Your output should be the lines of the data that follow, reproduced exactly from the first through the line bearing "other <> name ->".

(Saved entries)

Segment Open

Lemma readFile_writeFile_outcome_witness :
  let w := (execs (two_users ++ [MakeDirectory "school"; ChangeDirectory "school";
                                 CreateFile "notes.txt"; MakeDirectory "science";
                                 AsUser (UserManager.SetCurrentUserByName "test2")])%list
              new_World).2 in
  readFile "nothing" w = (Throw FileNotFound, w)
  /\ readFile "notes.txt" w = (Throw PermissionDenied, w)
  /\ readFile "science" w = (Throw PermissionDenied, w).
Proof.
  intros w. split; [|split].
  - eapply (readFile_writeFile_outcome "nothing" "x" w); vm_compute; reflexivity.
  - etrans.
    + eapply (readFile_writeFile_outcome "notes.txt" "x" w); vm_compute; reflexivity.
    + vm_compute. reflexivity.
  - etrans.
    + eapply (readFile_writeFile_outcome "science" "x" w); vm_compute; reflexivity.
    + vm_compute. reflexivity.
Defined.

(** X20. In every state the program can reach, a [writeFile] that returns
    changes what [readFile] returns for no other name, and changes no
    listing. *)
Theorem reachable_writeFile_frame name content other w w' :
  reachable w ->
  writeFile name content w = (Return tt, w') ->
  other <> name ->
  (readFile other w').1 = (readFile other w).1
  /\ (listDirectory w').1 = (listDirectory w).1.
Proof.
  intros (_ & _ & Hok & _)%reachable_tree_ok.
  rewrite writeFile_run, !readFile_run, !listDirectory_run.
  destruct (FileSystem.cwd (fs w)) as [c|] eqn:Hc; [|done].
  destruct (FileSystem.heap (fs w) !! c) as [cn|] eqn:Hcn; [|done].
  destruct (JSMap.get name (Node.children cn)) as [l|] eqn:Hl; [|done].
  destruct (FileSystem.heap (fs w) !! l) as [fn|] eqn:Hfn; [|done].
  destruct (Permissions.userHasPermission (Node.permissions fn) WRITE _); [|done].
  destruct (Node.isFile fn); [|done]. intros [= <-] Hne. simpl. rewrite Hc.
  assert (exists cn', <[l := Node.set_content content fn]> (FileSystem.heap (fs w)) !! c
                      = Some cn'
                      /\ Node.children cn' = Node.children cn
                      /\ Node.permissions cn' = Node.permissions cn)
    as (cn' & -> & -> & ->).
  { destruct (decide (l = c)) as [->|Hlc].
    - rewrite lookup_insert_eq. eexists. split; [done|]. simpl. split; congruence.
    - rewrite lookup_insert_ne by done. eauto. }
  split; [|by destruct (Permissions.userHasPermission _ _ _)].
  destruct (JSMap.get other (Node.children cn)) as [l'|] eqn:Hl'; [|done].
  assert (l <> l') as Hll.
  { intros <-.
    destruct (Hok c cn name l Hcn Hl) as (n1 & ? & _ & ?).
    destruct (Hok c cn other l Hcn Hl') as (n2 & ? & _ & ?). congruence. }
  rewrite lookup_insert_ne by done.
  by repeat case_match.
Qed.

Lemma reachable_writeFile_frame_witness :
  let w := (execs (two_users ++ [CreateFile "a"; CreateFile "b"; WriteFile "b" "old"])%list
              new_World).2 in
  (readFile "b" (writeFile "a" "new" w).2).1 = Return "old".
Proof.
  intros w.
  rewrite (proj1 (reachable_writeFile_frame "a" "new" "b" w (writeFile "a" "new" w).2
                    ltac:(apply reachable_execs, reachable_new)
                    ltac:(vm_compute; reflexivity) ltac:(done))).
  vm_compute. reflexivity.
Defined.

(** X21. A [moveFile] that returns keeps the node: the new name refers to
    the node the old name referred to, with its type, content and permissions,
    so that [readFile] of the new name does what [readFile] of the old name
    did; the entries under other names are as before. *)
Theorem moveFile_keeps_node oldName newName w w' :
  moveFile oldName newName w = (Return tt, w') ->
  child newName w' = child oldName w
  /\ child oldName w' = None
  /\ (forall other, other <> oldName -> other <> newName -> child other w' = child other w)
  /\ (readFile newName w').1 = (readFile oldName w).1.
Proof.
  rewrite moveFile_run, !readFile_run. unfold child, cwdNode.
  destruct (FileSystem.cwd (fs w)) as [c|] eqn:Hc; [|done].
  destruct (FileSystem.heap (fs w) !! c) as [cn|] eqn:Hcn; [|done].
  destruct (Permissions.userHasPermission (Node.permissions cn) WRITE _); [|done].
  destruct (JSMap.get oldName (Node.children cn)) as [l|] eqn:Hl; [|done].
  destruct (FileSystem.heap (fs w) !! l) as [fn|] eqn:Hfn; [|done].
  destruct (Permissions.userHasPermission (Node.permissions fn) WRITE _); [|done].
  destruct (JSMap.has newName (Node.children cn)) eqn:Hnew; [done|].
  apply has_false in Hnew. intros [= <-]. simpl. rewrite Hc. simpl. rewrite Hcn. simpl.
  assert (oldName <> newName) as Hne by (intros ->; congruence).
  assert (exists cn' fn',
            heap_moved oldName newName c l (FileSystem.heap (fs w)) !! c = Some cn'
            /\ Node.children cn'
               = JSMap.set newName l (JSMap.delete oldName (Node.children cn))
            /\ heap_moved oldName newName c l (FileSystem.heap (fs w)) !! l = Some fn'
            /\ Node.permissions fn' = Node.permissions fn
            /\ Node.nodeType fn' = Node.nodeType fn
            /\ Node.content fn' = Node.content fn)
    as (cn' & fn' & Hcn' & Hkids & Hfn' & Hperm & Htype & Hcontent).
  { unfold heap_moved. destruct (decide (c = l)) as [->|Hcl].
    - rewrite !lookup_alter_eq, Hcn. simpl. eexists _, _. split; [done|].
      split; [done|]. split; [done|]. by simplify_eq.
    - rewrite lookup_alter_eq, lookup_alter_ne, lookup_alter_eq, Hcn by done.
      rewrite lookup_alter_ne, lookup_alter_eq, lookup_alter_ne, Hfn by done.
      simpl. by eexists _, _. }
  rewrite Hcn'. simpl. rewrite Hkids.
  rewrite get_set_eq, get_set_ne, get_delete_eq by done.
  split; [done|]. split; [done|]. split.
  - intros other H1 H2. by rewrite get_set_ne, get_delete_ne by done.
  - rewrite ?Hl, ?Hfn, ?Hfn'. unfold Node.isFile. rewrite Hperm, Htype, Hcontent.
    by repeat case_match.
Qed.

Lemma moveFile_keeps_node_witness :
  let w := (execs (two_users ++ [CreateFile "a"; WriteFile "a" "text"])%list new_World).2 in
  (readFile "b" (moveFile "a" "b" w).2).1 = Return "text".
Proof.
  intros w.
  destruct (moveFile_keeps_node "a" "b" w (moveFile "a" "b" w).2) as (_ & _ & _ & ->).
  - vm_compute. reflexivity.
  - vm_compute. reflexivity.
Defined.

(** X22. When the current identity may write the current directory and
    the node to move, [moveFile] onto a name that is taken, the node's own
    name included, throws "already exists" and changes nothing. *)
Theorem moveFile_onto_existing oldName newName w fn :
  mayWriteCwd w = true ->
  childNode oldName w = Some fn ->
  Permissions.userHasPermission (Node.permissions fn) WRITE
    (UserManager.currentUser (um w)) = true ->
  newName = oldName \/ is_Some (child newName w) ->
  moveFile oldName newName w = (Throw (NodeAlreadyExists newName), w).
Proof.
  unfold mayWriteCwd, childNode, child, cwdNode. rewrite moveFile_run.
  destruct (FileSystem.cwd (fs w)) as [c|]; simpl; [|done].
  destruct (FileSystem.heap (fs w) !! c) as [cn|]; simpl; [|done].
  intros ->. destruct (JSMap.get oldName (Node.children cn)) as [l|] eqn:Hl; simpl; [|done].
  intros -> -> Hnew.
  assert (JSMap.has newName (Node.children cn) = true) as ->; [|done].
  apply has_true. destruct Hnew as [->|Hnew]; [by eexists | done].
Qed.

Lemma moveFile_onto_existing_witness :
  let w := (execs (two_users ++ [CreateFile "a"])%list new_World).2 in
  moveFile "a" "a" w = (Throw (NodeAlreadyExists "a"), w).
Proof.
  intros w. eapply (moveFile_onto_existing "a" "a" w).
  - vm_compute. reflexivity.
  - vm_compute. reflexivity.
  - vm_compute. reflexivity.
  - by left.
Defined.

(** X23. A directory just made is empty, whatever was under that name
    before: its maker enters it, and the listing is empty. *)
Theorem new_directory_is_empty name w w' u :
  UserManager.reachable (um w) ->
  UserManager.currentUser (um w) = Some u ->
  makeDirectory name w = (Return tt, w') ->
  name <> "/" -> name <> ".." ->
  exists w'',
    changeDirectory name w' = (Return tt, w'')
    /\ listDirectory w'' = (Return [], w'').
Proof.
  intros Hreach Hu Hrun H1 H2. rewrite makeDirectory_run in Hrun.
  pose proof Hrun as (c & cn & Hc & Hcn & _ & _ & ->)%create_Return.
  rewrite changeDirectory_run. unfold resolve. rewrite !decide_False by done.
  simpl. rewrite Hc, heap_created_cwd. rewrite decide_False by done. simpl.
  rewrite get_set_eq. eexists. split; [done|].
  rewrite listDirectory_run. simpl. rewrite heap_created_new by done. simpl.
  rewrite Hu. unfold Permissions.userHasPermission. simpl.
  rewrite decide_True by done. by rewrite rwx_has.
Qed.

Lemma new_directory_is_empty_witness :
  let w := (execs (two_users ++ [MakeDirectory "d"; ChangeDirectory "d"; CreateFile "f";
                                 ChangeDirectory ".."; RemoveDirectory "d"])%list
              new_World).2 in
  exists w'',
    changeDirectory "d" (makeDirectory "d" w).2 = (Return tt, w'')
    /\ listDirectory w'' = (Return [], w'').
Proof.
  intros w.
  apply (new_directory_is_empty "d" w (makeDirectory "d" w).2
           (User.mk "id-1" "test" (Some "test"))).
  - apply reachable_um, reachable_execs, reachable_new.
  - vm_compute. reflexivity.
  - vm_compute. reflexivity.
  - done.
  - done.
Defined.

(** X24. [changeDirectory] with a name other than "/" and ".." that the
    current directory does not hold throws "File or directory not found" and
    changes nothing. *)
Theorem changeDirectory_absent name w cn :
  cwdNode w = Some cn ->
  name <> "/" -> name <> ".." ->
  child name w = None ->
  changeDirectory name w = (Throw FileOrDirectoryNotFound, w).
Proof.
  unfold child, cwdNode. rewrite changeDirectory_run. unfold resolve.
  intros Hcn H1 H2. rewrite decide_False by done.
  destruct (FileSystem.cwd (fs w)) as [c|]; simpl in *; [|done].
  rewrite Hcn. simpl. rewrite decide_False by done. by intros ->.
Qed.

Lemma changeDirectory_absent_witness :
  changeDirectory "nonexistent" new_World = (Throw FileOrDirectoryNotFound, new_World).
Proof.
  eapply (changeDirectory_absent "nonexistent" new_World); [|done|done|].
  - vm_compute. reflexivity.
  - vm_compute. reflexivity.
Defined.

Segment Closed

RESPONSE BELOW:
Lemma readFile_writeFile_outcome_witness :
  let w := (execs (two_users ++ [MakeDirectory "school"; ChangeDirectory "school";
                                 CreateFile "notes.txt"; MakeDirectory "science";
                                 AsUser (UserManager.SetCurrentUserByName "test2")])%list
              new_World).2 in
  readFile "nothing" w = (Throw FileNotFound, w)
  /\ readFile "notes.txt" w = (Throw PermissionDenied, w)
  /\ readFile "science" w = (Throw PermissionDenied, w).
Proof.
  intros w. split; [|split].
  - eapply (readFile_writeFile_outcome "nothing" "x" w); vm_compute; reflexivity.
  - etrans.
    + eapply (readFile_writeFile_outcome "notes.txt" "x" w); vm_compute; reflexivity.
    + vm_compute. reflexivity.
  - etrans.
    + eapply (readFile_writeFile_outcome "science" "x" w); vm_compute; reflexivity.
    + vm_compute. reflexivity.
Defined.

(** X20. In every state the program can reach, a [writeFile] that returns
    changes what [readFile] returns for no other name, and changes no
    listing. *)
Theorem reachable_writeFile_frame name content other w w' :
  reachable w ->
  writeFile name content w = (Return tt, w') ->
  other <> name ->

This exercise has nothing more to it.